(* ===== verification/Gochan.v ===== *)
(** * transport/gochan: the in-process transport

    transport.go, sender.go and receiver.go. The two ends run concurrently: a
    state holds the buffered channel, the shutdown signal and the position of
    every Send and Receive call that was made, and a step moves one of them past
    one operation on a channel, or ends a context, or closes the transport.
    Where Go's select picks among the cases that are ready, the step names the
    case it takes, so a theorem over all step sequences holds for every choice
    and every interleaving. *)
From S2P Require Import Prelude Errors GoLib Event.
#[local] Open Scope Z_scope.

Definition ErrNilContext : sentinel := ErrOther "gochan.ErrNilContext".
Definition ErrNilMetadata : sentinel := ErrOther "gochan.ErrNilMetadata".
Definition defaultChanDepth : nat := 20.

Section gochan.
Context `{UrlLib}.

Record message := mkMessage { meta : Metadata; data : option string }.

(** Where a Send call is: before the first select, at the second, returned. *)
Inductive spc := SCheck | SSelect | SDone (r : error).
(** Where a Receive call is: before its two selects, with a message it took and
    has yet to give to the processor, inside the processor, or in [drain] after
    Close. *)
Inductive rpc :=
| RPre | RSelect | RTaken (m : message) (draining : bool) | RBusy (m : message) (draining : bool)
| DPre | DTry | RDone (r : error).

(** Contexts are named; [canceled] has the ones that are done, with their error. *)
Record call := mkCall { cctx : nat; cmsg : message; cpc : spc }.
Record sendReceiver := mkSR {
  ch : list message;
  done : bool;
  canceled : gmap nat err;
  sends : list call;
  receives : list (nat * rpc);
  onErr : bool;                        (* an error handler is installed *)
  (* what happened, oldest first *)
  accepted : list message;             (* a Send put it in the channel *)
  taken : list message;                (* a Receive took it out of the channel *)
  handed : list message;               (* the processor was called on it *)
  replies : list (message * error);    (* what the processor answered *)
  reported : list (message * err) }.   (* what the error handler was told *)
Definition New (onErr : bool) : sendReceiver := mkSR [] false ∅ [] [] onErr [] [] [] [] [].

(** ** What one call does next *)

(** [Send] on entry, up to its first select: nil arguments are refused. *)
Definition Send (ctx : option nat) (md : option Metadata) (data : option string) : call + err :=
  match ctx, md with
  | None, _ => inr (Sentinel ErrNilContext)
  | Some _, None => inr (Sentinel ErrNilMetadata)
  | Some c, Some md => inl (mkCall c (mkMessage md data) SCheck)
  end.
Definition Receive (ctx : option nat) : (nat * rpc) + err :=
  match ctx with None => inr (Sentinel ErrNilContext) | Some c => inl (c, RPre) end.

(** The case a select takes. *)
Inductive case := CDone | CClosed | CChan | CDefault.

(** A result, and the message the call put in the channel. *)
Definition send_step (s : sendReceiver) (c : call) (k : case) : option (spc * option message) :=
  match cpc c, k with
  | SCheck, CClosed => if done s then Some (SDone (Some (Sentinel ErrClosed)), None) else None
  | SCheck, CDefault => if done s then None else Some (SSelect, None)
  | SSelect, CDone =>
      match canceled s !! cctx c with Some e => Some (SDone (Some e), None) | None => None end
  | SSelect, CClosed => if done s then Some (SDone (Some (Sentinel ErrClosed)), None) else None
  | SSelect, CChan =>
      if Nat.ltb (length (ch s)) defaultChanDepth then Some (SDone None, Some (cmsg c)) else None
  | _, _ => None
  end.

(** The next position, what is left in the channel, and the failure reported;
    [e] is what the processor answers. *)
Definition recv_step (s : sendReceiver) (ctx : nat) (p : rpc) (k : case) (e : error)
    : option (rpc * list message * option (message * err)) :=
  let cancel := match canceled s !! ctx with
                | Some e => Some (RDone (Some e), ch s, None)
                | None => None
                end in
  let returned (m : message) := match e with
                                | Some er => if onErr s then Some (m, er) else None
                                | None => None
                                end in
  match p, k with
  | RPre, CDone => cancel
  | RPre, CDefault => if cancel then None else Some (RSelect, ch s, None)
  | RSelect, CDone => cancel
  | RSelect, CClosed => if done s then Some (DPre, ch s, None) else None
  | RSelect, CChan => match ch s with m :: rest => Some (RTaken m false, rest, None) | [] => None end
  | RTaken m b, CDefault => Some (RBusy m b, ch s, None)
  | RBusy m false, CDefault => Some (RPre, ch s, returned m)
  | RBusy m true, CDefault => Some (DPre, ch s, returned m)
  | DPre, CDone => cancel
  | DPre, CDefault => if cancel then None else Some (DTry, ch s, None)
  | DTry, CChan => match ch s with m :: rest => Some (RTaken m true, rest, None) | [] => None end
  | DTry, CDefault => match ch s with [] => Some (RDone None, ch s, None) | _ :: _ => None end
  | _, _ => None
  end.

(** ** The transport *)
Inductive act :=
| ASend (ctx : option nat) (md : option Metadata) (data : option string)
| AReceive (ctx : option nat)
| ASendStep (i : nat) (k : case)
| ARecvStep (i : nat) (k : case) (e : error)
| ACancel (ctx : nat) (e : err)
| AClose.

(** The message a Receive has in hand, and the one its processor is running on. *)
Definition holding (p : rpc) : list message := match p with RTaken m _ => [m] | _ => [] end.
Definition handling (p : rpc) : list message := match p with RBusy m _ => [m] | _ => [] end.

(** One step. Of the history, the messages taken are what the channel lost, a
    processor is called where its run begins, and answers where it ends. *)
Definition step (s : sendReceiver) (a : act) : option sendReceiver :=
  let '(mkSR c d x ss rs h acc tak han ans rep) := s in
  match a with
  | ASend ctx md data =>
      match Send ctx md data with
      | inl call => Some (mkSR c d x (ss ++ [call]) rs h acc tak han ans rep)
      | inr _ => Some s
      end
  | AReceive ctx =>
      match Receive ctx with
      | inl r => Some (mkSR c d x ss (rs ++ [r]) h acc tak han ans rep)
      | inr _ => Some s
      end
  | ASendStep i k =>
      match ss !! i with
      | None => None
      | Some call =>
          match send_step s call k with
          | None => None
          | Some (pc, put) =>
              let ss := <[i := mkCall (cctx call) (cmsg call) pc]> ss in
              match put with
              | Some m => Some (mkSR (c ++ [m]) d x ss rs h (acc ++ [m]) tak han ans rep)
              | None => Some (mkSR c d x ss rs h acc tak han ans rep)
              end
          end
      end
  | ARecvStep i k e =>
      match rs !! i with
      | None => None
      | Some (ctx, p) =>
          match recv_step s ctx p k e with
          | None => None
          | Some (p', c', fail) =>
              Some (mkSR c' d x ss (<[i := (ctx, p')]> rs) h acc
                      (tak ++ take (length c - length c') c)
                      (han ++ handling p')
                      (ans ++ ((λ m, (m, e)) <$> handling p))
                      (rep ++ match fail with Some f => [f] | None => [] end))
          end
      end
  | ACancel ctx e =>
      Some (mkSR c d (match x !! ctx with Some _ => x | None => <[ctx := e]> x end) ss rs h
              acc tak han ans rep)
  | AClose => Some (mkSR c true x ss rs h acc tak han ans rep)
  end.
Definition steps (s : sendReceiver) (l : list act) : option sendReceiver :=
  foldl (λ s a, s ≫= λ s, step s a) (Some s) l.
Definition stepping : relation sendReceiver := λ s s', ∃ a, step s a = Some s'.
End gochan.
****************************************
▸ Description of the task
Scan the records above for the word "handler" and return every line where it occurs.

▸ Solution to this problem
  onErr : bool;                        (* an error handler is installed *)
  reported : list (message * err) }.   (* what the error handler was told *)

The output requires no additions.